**Exercise goal**
Using the listing below, set down exactly the lines starting at the line that contains "(** The result of [Wait] is dropped. *)" and ending at the line that contains "it is not; it", both included, and no others.

**Data for processing**
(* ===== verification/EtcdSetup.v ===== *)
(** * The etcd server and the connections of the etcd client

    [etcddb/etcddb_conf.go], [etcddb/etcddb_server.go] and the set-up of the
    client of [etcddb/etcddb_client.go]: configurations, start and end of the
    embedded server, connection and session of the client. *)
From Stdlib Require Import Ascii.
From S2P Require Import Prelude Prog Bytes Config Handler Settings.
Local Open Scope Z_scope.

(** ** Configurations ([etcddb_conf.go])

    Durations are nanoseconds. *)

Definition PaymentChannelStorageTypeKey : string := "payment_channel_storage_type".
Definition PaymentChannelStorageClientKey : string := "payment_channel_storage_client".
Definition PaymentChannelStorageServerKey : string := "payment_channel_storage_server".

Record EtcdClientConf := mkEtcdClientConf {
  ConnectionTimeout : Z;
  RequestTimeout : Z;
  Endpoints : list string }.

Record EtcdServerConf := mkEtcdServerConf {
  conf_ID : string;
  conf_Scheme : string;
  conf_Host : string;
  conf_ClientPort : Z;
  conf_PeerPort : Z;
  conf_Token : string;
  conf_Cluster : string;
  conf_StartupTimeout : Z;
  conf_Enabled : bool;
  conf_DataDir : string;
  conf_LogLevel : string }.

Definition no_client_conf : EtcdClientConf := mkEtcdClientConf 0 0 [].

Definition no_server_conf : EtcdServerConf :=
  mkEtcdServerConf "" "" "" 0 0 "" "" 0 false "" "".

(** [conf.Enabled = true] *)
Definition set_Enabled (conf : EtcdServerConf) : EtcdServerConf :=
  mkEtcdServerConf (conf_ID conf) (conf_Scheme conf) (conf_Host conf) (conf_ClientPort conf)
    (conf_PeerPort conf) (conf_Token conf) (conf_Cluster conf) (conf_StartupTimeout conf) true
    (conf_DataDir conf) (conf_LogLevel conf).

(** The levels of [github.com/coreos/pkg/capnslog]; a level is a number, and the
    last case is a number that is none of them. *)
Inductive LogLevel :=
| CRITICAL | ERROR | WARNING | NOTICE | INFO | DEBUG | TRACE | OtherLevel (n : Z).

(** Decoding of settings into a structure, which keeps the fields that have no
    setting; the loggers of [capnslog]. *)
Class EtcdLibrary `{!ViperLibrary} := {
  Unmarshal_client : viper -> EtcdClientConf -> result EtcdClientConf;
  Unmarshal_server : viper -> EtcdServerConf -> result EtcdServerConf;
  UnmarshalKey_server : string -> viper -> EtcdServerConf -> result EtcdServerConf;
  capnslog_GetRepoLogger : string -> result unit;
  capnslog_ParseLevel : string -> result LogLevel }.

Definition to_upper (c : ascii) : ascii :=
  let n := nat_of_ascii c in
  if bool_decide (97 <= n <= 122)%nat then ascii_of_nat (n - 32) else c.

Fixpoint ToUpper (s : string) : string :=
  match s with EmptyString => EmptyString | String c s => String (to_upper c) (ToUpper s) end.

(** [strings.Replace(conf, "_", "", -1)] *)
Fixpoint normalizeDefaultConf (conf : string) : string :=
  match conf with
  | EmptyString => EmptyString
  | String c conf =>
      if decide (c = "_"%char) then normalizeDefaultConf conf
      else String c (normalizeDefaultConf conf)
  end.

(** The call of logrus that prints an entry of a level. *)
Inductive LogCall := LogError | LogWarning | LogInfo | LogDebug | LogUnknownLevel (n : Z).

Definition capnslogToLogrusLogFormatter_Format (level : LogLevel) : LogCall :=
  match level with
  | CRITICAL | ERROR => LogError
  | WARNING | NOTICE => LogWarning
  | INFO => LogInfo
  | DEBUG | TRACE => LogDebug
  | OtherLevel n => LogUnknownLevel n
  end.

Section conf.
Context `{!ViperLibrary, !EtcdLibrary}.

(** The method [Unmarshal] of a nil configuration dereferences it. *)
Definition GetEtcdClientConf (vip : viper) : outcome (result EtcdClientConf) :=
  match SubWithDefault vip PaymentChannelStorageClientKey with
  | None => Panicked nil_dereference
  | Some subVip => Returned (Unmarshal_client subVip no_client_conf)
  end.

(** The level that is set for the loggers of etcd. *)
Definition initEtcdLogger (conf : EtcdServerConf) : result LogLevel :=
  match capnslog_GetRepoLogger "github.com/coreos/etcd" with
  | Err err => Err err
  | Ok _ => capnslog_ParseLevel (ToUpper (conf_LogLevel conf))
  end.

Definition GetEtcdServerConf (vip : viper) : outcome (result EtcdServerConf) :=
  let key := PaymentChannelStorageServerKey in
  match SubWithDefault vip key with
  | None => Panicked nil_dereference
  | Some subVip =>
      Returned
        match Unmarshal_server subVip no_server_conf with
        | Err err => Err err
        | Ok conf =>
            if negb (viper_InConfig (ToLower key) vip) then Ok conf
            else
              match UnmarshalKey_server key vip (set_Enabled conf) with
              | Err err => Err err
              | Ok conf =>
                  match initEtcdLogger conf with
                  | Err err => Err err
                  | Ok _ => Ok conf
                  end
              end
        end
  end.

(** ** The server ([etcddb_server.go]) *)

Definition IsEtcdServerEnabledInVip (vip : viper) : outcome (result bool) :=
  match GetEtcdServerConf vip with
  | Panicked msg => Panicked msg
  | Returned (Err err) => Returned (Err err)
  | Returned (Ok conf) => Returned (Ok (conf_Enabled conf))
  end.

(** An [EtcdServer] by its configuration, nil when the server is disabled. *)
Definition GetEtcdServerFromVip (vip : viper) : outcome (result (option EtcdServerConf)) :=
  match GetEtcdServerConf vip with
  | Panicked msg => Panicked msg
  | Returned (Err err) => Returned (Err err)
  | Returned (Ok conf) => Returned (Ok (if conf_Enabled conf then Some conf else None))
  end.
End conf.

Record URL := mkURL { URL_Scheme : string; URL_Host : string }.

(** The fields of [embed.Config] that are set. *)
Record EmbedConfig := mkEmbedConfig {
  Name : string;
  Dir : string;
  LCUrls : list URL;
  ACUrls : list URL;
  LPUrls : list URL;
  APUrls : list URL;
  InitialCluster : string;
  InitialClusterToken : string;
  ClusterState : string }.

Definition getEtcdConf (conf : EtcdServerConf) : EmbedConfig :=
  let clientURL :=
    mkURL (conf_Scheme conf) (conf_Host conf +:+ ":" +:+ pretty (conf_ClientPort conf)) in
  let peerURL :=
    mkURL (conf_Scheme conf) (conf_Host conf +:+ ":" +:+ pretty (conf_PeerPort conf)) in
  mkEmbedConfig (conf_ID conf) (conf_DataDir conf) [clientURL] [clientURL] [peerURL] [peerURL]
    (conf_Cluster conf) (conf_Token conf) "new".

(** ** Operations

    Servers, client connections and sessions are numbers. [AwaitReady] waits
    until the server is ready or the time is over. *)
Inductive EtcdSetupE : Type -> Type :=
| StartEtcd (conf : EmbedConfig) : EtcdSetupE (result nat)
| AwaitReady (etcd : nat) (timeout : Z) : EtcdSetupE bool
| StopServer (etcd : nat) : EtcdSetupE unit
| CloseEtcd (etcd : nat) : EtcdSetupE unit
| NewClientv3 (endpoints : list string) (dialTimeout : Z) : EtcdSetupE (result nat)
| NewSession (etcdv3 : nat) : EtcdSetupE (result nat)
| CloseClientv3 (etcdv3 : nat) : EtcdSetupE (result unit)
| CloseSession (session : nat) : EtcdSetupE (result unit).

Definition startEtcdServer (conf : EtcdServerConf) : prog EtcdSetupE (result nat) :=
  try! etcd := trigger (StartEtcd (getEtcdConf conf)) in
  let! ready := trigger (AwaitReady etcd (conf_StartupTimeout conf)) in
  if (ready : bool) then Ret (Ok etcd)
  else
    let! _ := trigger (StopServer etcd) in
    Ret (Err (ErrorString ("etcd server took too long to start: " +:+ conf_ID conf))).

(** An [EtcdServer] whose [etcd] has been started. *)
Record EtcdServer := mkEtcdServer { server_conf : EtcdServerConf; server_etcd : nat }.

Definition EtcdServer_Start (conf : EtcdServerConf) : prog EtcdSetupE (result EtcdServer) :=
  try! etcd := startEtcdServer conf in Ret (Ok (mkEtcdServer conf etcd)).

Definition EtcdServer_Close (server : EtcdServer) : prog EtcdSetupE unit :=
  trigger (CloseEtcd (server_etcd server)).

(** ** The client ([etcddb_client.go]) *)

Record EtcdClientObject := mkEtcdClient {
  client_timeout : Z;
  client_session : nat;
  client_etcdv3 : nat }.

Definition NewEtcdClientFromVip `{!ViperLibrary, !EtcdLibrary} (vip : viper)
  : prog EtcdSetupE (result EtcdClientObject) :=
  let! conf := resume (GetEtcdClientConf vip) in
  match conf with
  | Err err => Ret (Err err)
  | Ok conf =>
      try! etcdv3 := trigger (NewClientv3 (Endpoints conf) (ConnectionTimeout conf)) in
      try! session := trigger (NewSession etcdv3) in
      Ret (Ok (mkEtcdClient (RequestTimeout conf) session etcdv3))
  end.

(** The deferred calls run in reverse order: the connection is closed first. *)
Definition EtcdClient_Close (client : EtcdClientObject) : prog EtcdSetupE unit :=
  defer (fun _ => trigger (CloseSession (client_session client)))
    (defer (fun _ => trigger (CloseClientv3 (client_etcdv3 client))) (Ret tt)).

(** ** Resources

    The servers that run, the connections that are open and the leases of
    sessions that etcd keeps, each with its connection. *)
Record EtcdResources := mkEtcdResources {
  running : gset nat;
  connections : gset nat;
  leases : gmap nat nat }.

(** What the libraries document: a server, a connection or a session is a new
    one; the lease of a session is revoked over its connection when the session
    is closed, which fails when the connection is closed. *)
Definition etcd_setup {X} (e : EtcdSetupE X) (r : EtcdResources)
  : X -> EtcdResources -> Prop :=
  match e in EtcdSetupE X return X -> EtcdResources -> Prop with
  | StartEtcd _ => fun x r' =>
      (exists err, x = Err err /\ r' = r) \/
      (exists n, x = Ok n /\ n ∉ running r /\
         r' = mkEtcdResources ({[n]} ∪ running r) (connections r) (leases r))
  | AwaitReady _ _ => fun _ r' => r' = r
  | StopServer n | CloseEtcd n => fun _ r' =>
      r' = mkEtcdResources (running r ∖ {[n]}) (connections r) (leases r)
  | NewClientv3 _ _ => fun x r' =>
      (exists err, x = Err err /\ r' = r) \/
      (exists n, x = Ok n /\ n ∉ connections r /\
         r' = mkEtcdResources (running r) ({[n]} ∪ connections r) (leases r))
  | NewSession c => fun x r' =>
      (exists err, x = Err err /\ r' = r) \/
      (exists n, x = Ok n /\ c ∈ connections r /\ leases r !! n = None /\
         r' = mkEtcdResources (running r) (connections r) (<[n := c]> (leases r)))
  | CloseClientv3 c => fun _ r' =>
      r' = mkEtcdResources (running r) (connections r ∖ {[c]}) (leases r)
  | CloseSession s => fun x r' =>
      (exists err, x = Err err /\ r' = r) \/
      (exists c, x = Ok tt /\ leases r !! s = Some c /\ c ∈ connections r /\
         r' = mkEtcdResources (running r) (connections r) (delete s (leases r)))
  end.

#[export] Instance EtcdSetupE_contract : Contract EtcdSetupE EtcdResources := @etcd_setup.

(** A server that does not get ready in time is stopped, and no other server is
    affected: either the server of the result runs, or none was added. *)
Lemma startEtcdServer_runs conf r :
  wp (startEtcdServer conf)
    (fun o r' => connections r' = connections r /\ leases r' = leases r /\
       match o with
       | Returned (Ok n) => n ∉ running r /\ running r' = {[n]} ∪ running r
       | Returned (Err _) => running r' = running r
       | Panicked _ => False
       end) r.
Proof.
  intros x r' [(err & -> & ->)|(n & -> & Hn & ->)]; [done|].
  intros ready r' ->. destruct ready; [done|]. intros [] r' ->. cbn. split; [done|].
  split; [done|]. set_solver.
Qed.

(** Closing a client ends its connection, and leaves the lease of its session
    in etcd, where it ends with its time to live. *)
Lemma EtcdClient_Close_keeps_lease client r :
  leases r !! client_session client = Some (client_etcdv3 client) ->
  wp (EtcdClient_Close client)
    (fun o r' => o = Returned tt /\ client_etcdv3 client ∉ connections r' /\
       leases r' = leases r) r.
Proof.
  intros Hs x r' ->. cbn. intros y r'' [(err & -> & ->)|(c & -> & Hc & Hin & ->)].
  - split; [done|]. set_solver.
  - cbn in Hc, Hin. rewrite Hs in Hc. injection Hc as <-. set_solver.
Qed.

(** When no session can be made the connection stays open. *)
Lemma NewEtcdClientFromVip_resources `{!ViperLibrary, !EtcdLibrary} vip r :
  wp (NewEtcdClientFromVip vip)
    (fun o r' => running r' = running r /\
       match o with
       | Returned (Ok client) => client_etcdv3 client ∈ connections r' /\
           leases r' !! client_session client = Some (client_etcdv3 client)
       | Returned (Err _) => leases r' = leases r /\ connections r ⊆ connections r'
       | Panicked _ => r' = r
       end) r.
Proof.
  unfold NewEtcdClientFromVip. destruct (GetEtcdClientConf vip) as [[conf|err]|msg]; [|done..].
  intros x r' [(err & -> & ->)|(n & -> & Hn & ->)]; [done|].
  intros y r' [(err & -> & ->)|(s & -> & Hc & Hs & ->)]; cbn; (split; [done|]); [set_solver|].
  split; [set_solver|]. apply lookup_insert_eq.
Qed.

==

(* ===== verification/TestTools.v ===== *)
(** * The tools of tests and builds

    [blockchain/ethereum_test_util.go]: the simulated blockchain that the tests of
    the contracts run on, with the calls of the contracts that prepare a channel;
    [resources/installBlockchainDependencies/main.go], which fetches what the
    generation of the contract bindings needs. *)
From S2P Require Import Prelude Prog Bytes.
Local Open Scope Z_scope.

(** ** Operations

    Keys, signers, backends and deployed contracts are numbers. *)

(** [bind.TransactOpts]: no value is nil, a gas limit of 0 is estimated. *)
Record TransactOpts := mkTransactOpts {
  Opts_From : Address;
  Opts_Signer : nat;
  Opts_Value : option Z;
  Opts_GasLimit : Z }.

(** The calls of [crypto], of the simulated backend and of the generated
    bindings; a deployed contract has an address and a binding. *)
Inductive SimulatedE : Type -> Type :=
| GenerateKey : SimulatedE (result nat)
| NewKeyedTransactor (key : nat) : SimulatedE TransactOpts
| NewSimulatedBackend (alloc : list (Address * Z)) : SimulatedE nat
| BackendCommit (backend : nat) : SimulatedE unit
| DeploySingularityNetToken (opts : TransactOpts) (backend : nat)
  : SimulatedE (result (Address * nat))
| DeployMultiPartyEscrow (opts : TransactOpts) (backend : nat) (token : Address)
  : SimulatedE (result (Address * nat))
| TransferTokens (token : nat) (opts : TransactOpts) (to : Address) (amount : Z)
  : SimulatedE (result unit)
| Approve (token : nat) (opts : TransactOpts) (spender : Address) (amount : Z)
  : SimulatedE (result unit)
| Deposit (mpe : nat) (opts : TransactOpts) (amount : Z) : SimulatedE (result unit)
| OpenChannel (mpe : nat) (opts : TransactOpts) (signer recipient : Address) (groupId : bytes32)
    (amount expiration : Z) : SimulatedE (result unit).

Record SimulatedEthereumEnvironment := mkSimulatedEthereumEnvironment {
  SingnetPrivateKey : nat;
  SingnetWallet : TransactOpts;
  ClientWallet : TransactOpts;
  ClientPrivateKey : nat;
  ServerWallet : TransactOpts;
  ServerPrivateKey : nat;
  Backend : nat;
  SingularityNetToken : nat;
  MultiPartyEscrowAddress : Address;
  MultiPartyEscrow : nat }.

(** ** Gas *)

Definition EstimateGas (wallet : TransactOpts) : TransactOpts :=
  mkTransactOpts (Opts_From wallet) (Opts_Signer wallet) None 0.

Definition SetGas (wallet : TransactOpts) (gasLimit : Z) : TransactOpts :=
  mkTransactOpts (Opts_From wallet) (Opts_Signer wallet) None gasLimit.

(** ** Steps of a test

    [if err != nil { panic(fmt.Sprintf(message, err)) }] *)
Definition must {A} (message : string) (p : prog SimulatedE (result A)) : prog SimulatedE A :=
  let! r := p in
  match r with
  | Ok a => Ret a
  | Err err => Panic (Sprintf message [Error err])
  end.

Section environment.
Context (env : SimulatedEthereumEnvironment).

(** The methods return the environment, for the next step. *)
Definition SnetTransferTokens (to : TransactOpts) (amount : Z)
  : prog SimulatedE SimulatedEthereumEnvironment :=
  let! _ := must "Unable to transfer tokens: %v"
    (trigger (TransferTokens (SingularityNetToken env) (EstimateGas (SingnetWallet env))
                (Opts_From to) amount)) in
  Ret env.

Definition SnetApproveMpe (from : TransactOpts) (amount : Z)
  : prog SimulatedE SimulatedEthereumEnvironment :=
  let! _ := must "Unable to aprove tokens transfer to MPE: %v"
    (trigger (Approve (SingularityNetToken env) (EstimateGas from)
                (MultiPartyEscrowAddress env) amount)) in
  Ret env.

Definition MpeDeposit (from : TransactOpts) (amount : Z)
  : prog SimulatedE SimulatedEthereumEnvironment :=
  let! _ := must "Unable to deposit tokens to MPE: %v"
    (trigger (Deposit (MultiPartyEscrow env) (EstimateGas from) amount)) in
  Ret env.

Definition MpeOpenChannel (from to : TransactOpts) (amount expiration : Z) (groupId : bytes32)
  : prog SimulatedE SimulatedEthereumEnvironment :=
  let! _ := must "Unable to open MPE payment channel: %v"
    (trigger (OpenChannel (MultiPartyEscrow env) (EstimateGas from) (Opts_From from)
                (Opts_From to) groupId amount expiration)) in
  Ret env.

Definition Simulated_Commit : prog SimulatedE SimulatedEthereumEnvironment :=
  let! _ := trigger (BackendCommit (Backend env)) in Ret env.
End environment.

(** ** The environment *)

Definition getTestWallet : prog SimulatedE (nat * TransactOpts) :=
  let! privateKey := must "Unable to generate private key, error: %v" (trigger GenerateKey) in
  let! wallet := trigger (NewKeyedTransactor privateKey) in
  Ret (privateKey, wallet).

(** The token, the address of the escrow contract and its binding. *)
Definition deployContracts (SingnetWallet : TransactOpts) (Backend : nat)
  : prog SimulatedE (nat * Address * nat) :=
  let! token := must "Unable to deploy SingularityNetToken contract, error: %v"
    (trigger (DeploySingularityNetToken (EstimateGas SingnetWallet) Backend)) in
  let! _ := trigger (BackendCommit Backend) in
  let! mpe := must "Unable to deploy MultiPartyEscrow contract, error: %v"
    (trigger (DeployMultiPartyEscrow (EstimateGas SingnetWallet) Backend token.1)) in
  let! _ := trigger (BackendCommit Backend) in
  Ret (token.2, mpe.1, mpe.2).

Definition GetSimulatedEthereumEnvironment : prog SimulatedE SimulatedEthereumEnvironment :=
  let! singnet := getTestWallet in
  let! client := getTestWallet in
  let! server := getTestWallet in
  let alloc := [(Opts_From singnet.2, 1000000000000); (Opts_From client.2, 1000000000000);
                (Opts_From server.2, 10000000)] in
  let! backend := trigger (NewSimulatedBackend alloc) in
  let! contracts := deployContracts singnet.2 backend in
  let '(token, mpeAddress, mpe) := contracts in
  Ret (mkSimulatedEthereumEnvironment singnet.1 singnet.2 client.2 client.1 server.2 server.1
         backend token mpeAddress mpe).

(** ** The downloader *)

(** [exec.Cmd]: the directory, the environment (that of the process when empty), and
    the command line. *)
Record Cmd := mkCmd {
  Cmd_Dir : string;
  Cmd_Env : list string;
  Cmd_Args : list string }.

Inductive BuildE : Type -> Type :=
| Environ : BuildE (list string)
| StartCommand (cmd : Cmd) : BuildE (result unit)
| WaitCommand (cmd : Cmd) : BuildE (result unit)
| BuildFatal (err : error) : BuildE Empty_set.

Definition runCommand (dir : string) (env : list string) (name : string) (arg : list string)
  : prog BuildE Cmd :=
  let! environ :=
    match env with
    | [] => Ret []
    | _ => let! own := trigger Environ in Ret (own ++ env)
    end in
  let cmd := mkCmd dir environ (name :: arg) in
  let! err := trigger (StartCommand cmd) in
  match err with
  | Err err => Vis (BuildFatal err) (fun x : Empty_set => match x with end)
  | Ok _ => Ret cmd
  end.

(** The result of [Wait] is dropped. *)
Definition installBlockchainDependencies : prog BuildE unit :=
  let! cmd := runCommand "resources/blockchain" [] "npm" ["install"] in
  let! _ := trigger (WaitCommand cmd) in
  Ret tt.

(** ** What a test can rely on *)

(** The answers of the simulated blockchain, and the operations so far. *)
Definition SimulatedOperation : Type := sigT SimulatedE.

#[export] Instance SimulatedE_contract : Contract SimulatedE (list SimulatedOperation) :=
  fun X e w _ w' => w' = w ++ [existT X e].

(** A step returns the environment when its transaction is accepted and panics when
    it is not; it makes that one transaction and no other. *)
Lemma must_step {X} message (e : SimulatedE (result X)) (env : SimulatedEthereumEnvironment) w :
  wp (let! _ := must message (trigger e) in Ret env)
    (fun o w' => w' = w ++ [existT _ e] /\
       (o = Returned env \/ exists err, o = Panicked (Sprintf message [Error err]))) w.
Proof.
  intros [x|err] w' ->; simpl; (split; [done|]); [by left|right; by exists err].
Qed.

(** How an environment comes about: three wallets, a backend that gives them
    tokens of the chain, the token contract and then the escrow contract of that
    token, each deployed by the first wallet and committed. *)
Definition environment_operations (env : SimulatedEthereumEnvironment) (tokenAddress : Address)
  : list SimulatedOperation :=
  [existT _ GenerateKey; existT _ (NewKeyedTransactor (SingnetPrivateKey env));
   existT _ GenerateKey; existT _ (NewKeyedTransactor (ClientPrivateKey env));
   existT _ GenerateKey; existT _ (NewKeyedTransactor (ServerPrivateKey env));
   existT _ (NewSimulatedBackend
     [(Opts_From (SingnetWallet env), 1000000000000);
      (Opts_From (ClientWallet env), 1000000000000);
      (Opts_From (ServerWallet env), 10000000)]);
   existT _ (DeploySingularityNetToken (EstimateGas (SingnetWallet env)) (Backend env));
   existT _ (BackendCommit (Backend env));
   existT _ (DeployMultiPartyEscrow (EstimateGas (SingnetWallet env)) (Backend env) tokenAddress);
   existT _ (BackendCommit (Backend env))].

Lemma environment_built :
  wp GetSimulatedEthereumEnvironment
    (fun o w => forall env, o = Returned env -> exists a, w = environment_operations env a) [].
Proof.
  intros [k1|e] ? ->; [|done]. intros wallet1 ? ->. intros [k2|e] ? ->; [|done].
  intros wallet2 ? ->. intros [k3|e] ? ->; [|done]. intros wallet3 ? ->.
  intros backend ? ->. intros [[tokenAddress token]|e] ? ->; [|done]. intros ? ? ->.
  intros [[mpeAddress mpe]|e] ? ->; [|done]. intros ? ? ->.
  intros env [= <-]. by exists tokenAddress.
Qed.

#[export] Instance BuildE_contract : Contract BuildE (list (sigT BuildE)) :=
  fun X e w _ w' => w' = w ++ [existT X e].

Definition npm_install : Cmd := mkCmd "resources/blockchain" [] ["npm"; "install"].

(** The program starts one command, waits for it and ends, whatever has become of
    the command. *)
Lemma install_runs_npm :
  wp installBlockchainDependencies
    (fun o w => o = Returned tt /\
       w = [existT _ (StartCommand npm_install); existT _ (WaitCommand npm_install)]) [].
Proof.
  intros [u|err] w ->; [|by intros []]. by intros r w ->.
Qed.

**Task output**
(** The result of [Wait] is dropped. *)
Definition installBlockchainDependencies : prog BuildE unit :=
  let! cmd := runCommand "resources/blockchain" [] "npm" ["install"] in
  let! _ := trigger (WaitCommand cmd) in
  Ret tt.

(** ** What a test can rely on *)

(** The answers of the simulated blockchain, and the operations so far. *)
Definition SimulatedOperation : Type := sigT SimulatedE.

#[export] Instance SimulatedE_contract : Contract SimulatedE (list SimulatedOperation) :=
  fun X e w _ w' => w' = w ++ [existT X e].

(** A step returns the environment when its transaction is accepted and panics when
    it is not; it makes that one transaction and no other. *)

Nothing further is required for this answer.